» WHAT YOU NEED TO DO
Lines below containing the word "model" should be copied out.

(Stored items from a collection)
......

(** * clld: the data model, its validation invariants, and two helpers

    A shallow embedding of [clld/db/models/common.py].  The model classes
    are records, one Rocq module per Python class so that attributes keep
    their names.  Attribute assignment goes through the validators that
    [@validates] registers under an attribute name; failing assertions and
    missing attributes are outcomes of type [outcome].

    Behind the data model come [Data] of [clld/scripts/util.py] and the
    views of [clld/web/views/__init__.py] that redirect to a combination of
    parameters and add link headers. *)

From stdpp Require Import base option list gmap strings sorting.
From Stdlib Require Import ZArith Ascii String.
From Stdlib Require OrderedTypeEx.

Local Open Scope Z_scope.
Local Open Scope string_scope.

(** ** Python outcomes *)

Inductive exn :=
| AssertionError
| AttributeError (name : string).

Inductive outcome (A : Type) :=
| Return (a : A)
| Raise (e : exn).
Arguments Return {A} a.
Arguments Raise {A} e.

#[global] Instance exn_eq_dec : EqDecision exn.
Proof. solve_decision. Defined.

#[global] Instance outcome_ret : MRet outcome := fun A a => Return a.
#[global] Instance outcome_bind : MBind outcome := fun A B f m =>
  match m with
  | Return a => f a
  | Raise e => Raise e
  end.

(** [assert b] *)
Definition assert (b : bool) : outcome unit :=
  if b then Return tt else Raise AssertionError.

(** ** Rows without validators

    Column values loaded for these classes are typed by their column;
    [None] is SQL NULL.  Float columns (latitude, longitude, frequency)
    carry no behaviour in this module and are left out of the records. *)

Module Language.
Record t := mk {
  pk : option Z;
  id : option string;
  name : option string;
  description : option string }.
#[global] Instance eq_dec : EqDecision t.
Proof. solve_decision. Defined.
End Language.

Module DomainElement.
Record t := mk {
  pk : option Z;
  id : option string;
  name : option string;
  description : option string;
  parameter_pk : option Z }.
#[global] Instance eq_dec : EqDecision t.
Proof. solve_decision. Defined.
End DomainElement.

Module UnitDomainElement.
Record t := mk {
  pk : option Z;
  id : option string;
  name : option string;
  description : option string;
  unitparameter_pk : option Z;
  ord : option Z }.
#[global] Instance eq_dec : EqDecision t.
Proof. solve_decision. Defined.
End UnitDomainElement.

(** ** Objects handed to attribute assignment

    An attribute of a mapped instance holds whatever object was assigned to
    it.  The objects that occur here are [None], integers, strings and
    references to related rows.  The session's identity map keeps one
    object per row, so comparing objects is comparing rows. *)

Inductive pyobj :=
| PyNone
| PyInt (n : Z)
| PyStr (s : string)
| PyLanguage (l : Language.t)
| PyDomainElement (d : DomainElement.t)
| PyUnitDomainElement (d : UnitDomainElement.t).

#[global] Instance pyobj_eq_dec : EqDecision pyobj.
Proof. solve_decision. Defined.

......

» SOLUTION TO THIS EXERCISE
(** * clld: the data model, its validation invariants, and two helpers
    A shallow embedding of [clld/db/models/common.py].  The model classes
    Behind the data model come [Data] of [clld/scripts/util.py] and the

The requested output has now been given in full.